In 2025, both Evans and Saint Phnx released the single "Arabella", which, despite debuting at number eighty-nine on the mid–week singles charts update in the United Kingdom, missed the UK Top 100 Singles Charts. It did, however, debut at numbers seventeen and fifteen on the Singles Sales Charts and Singles Downloads Charts in the United Kingdom, respectively, and it was this success which resulted in both Evans and Saint Phnx collaborating further to produce an entire full–length studio album. Evans and the duo developed Angels' Share as their first full-length collaborative project, and according to Universal Music, the record was inspired by the friendship between the artists and explores themes including family, belonging, remembrance, healing and Scotland's cultural heritage.
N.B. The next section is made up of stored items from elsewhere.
(** ** The LID manager on the text database

    A little-endian host, LMC 1, a channel adapter found at LID 4 whose entry in
    the database is [6:7], and a switch found at LID 9 that has none. *)

#[local] Instance ex_byte_order : ByteOrder := true.

Definition ex_hca : lm_port := LmPort (cl_hton64 2) (cl_hton16 4) 0 None.
Definition ex_sw : lm_port := LmPort (cl_hton64 3) (cl_hton16 9) 0 (Some false).
Definition ex_new : lm_port := LmPort (cl_hton64 5) 0 0 None.

Definition ex_lid_env : lm_env :=
  LmEnv 1 false false false false false 0xBFFF (lp_guid ex_hca)
    {[ lp_guid ex_hca := ex_hca; lp_guid ex_sw := ex_sw ]}.

Definition ex_db : osm_db_domain :=
  osm_db_guid2lid_set (DbDomain ∅ false None) 2 6 7.

Definition ex_lid_mgr : osm_lid_mgr osm_db_domain :=
  LidMgr ex_db [(8, 0xBFFF)] {[ 6; 7 ]} [].

Lemma ex_lmc_ok : lmc_ok ex_lid_env.
Proof. unfold lmc_ok. simpl. lia. Qed.

Lemma ex_db_get guid :
  guid_ok guid →
  osm_db_guid2lid_get ex_db guid = if decide (guid = 2) then Some (6, 7) else None.
Proof.
  intros Hg. unfold ex_db. destruct (decide (guid = 2)) as [-> | Hne].
  - apply g2l_get_set_eq; unfold guid_ok, lid_ok, IB_LID_UCAST_END_HO; lia.
  - rewrite g2l_get_set_ne; [done|unfold guid_ok; lia|done|done].
Qed.

Lemma ex_db_ok : db_ok ex_lid_env ex_db {[ 6; 7 ]}.
Proof.
  split.
  - intros guid mn mx Hg. rewrite ex_db_get by done. case_decide; [|done]. intros [= <- <-].
    split_and!; [lia|lia|unfold IB_LID_UCAST_END_HO; lia|right; by exists 3|].
    intros x [Hx _]. assert (x = 6 ∨ x = 7) as [-> | ->] by lia; set_solver.
  - intros g g' mn mx mn' mx' x Hg Hg' Hne. rewrite !ex_db_get by done.
    repeat case_decide; by subst.
Qed.

Lemma ex_port_cases g p :
  lm_port_guid_tbl ex_lid_env !! g = Some p →
  (g = lp_guid ex_hca ∧ p = ex_hca) ∨ (g = lp_guid ex_sw ∧ p = ex_sw).
Proof.
  simpl. intros [[<- <-]|[_ [<- <-]%lookup_singleton_Some]]%lookup_insert_Some; auto.
Qed.

Lemma ex_bases : port_base_lid_ho ex_hca = 4 ∧ port_base_lid_ho ex_sw = 9.
Proof. done. Qed.

Lemma ex_subnet_ok : subnet_ok ex_lid_env.
Proof.
  split_and!; [apply ex_lmc_ok|simpl; unfold IB_LID_UCAST_END_HO; lia..|].
  intros g p [[-> ->]|[-> ->]]%ex_port_cases; (split; [done|]); destruct ex_bases as [E1 E2];
    unfold disc_ok, guid_ok, IB_LID_UCAST_END_HO; rewrite ?E1, ?E2; by split_and!.
Qed.

Lemma ex_lids_unshared : lids_unshared ex_lid_env ex_db.
Proof.
  intros p q Hp Hq Hne _ _. destruct ex_bases as [E1 E2].
  apply ex_port_cases in Hp as [[_ ->]|[_ ->]], Hq as [[_ ->]|[_ ->]]; try done;
    unfold discovered; rewrite E1, E2; simpl; lia.
Qed.

Lemma lid_mgr_get_port_lid_ok_witness :
  find_range ex_lid_env (port_num_lids ex_lid_env ex_new) (free_ranges ex_lid_mgr)
    = Some (8, [(10, 0xBFFF)])
  ∧ let '(mn, mx, _, m') := lid_mgr_get_port_lid ex_lid_env ex_lid_mgr ex_new in
    assigned ex_lid_env ex_lid_mgr ex_new mn mx m'.
Proof.
  assert (Hi : lid_inv ex_lid_env ex_lid_mgr).
  { split; [| |apply ex_db_ok].
    - split; [by repeat constructor|]. by repeat constructor.
    - intros x (lo & hi & [= -> ->]%list_elem_of_singleton & Hx). simpl. apply not_elem_of_union;
      rewrite !elem_of_singleton. lia. }
  assert (Hp : pending ex_lid_env ex_lid_mgr ex_new).
  { unfold pending. change (p_g2l ex_lid_mgr) with ex_db.
    rewrite ex_db_get by done. rewrite decide_False by done. done. }
  split; [by vm_compute|].
  pose proof (lid_mgr_get_port_lid_ok ex_lid_env ex_lid_mgr ex_new ex_lmc_ok
    ltac:(by split) Hi Hp) as H.
  destruct (lid_mgr_get_port_lid _ _ _) as [[[mn mx] ch] m'].
  destruct H as [[_ H]|H]; [by vm_compute in H|done].
Defined.

Lemma lid_mgr_validate_db_ok_witness :
  let m := lid_mgr_validate_db ex_lid_env ex_lid_mgr in
  db_ok ex_lid_env (p_g2l m) (used_lids m).
Proof. exact (lid_mgr_validate_db_ok ex_lid_env ex_lid_mgr ex_lmc_ok). Defined.

Lemma lid_mgr_sweep_unique_witness :
  entry_fits ex_lid_env ex_db ex_hca
  ∧ let '(l, m') := lid_mgr_sweep ex_lid_env ex_lid_mgr in
    l.*1 = [ex_hca; ex_sw]
    ∧ (out_of_lids ex_lid_env (lid_mgr_init_sweep ex_lid_env ex_lid_mgr) (sweep_ports ex_lid_env)
       ∨ ∀ mn mx, (ex_hca, (mn, mx)) ∈ l → mn = 6 ∧ mx = 7).
Proof.
  assert (Hget : osm_db_guid2lid_get ex_db (port_guid_ho ex_hca) = Some (6, 7))
    by (rewrite ex_db_get by done; by rewrite decide_True by done).
  assert (Hf : entry_fits ex_lid_env ex_db ex_hca).
  { unfold entry_fits. rewrite Hget. right. by split; [exists 3|]. }
  split; [done|].
  pose proof (lid_mgr_sweep_unique ex_lid_env ex_lid_mgr ex_subnet_ok ex_db_ok
    ltac:(by simpl) ltac:(intros _; apply ex_lids_unshared)) as H.
  destruct (lid_mgr_sweep _ _) as [l m'] eqn:E. destruct H as [H1 H2].
  split; [by rewrite H1|]. destruct H2 as [H2|(_ & H2 & _)]; [by left|right].
  intros mn mx Hin. destruct (H2 ex_hca mn mx Hin) as (_ & -> & _ & _ & H3).
  specialize (H3 6 7 Hf Hget) as ->. by split.
Defined.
Musically, the album blends traditional Scottish folk instrumentation, acoustic arrangements and storytelling with modern pop hooks and rock production.

==Release==

Angels' Share was released digitally, on CD and on vinyl on 16 January 2026 by Better Now Records and Universal Music. Critical reception for the album was favourable, with Lauren Page writing for Scottish Music Network, describing the album as "an absolute winner", praising its emotional songwriting, Scottish identity and storytelling. She highlighted the title track, "Happy Place," and "All Roads" among the album's strongest moments, while describing the record as a successful fusion of Nathan Evans' folk style with Saint Phnx's modern rock influences.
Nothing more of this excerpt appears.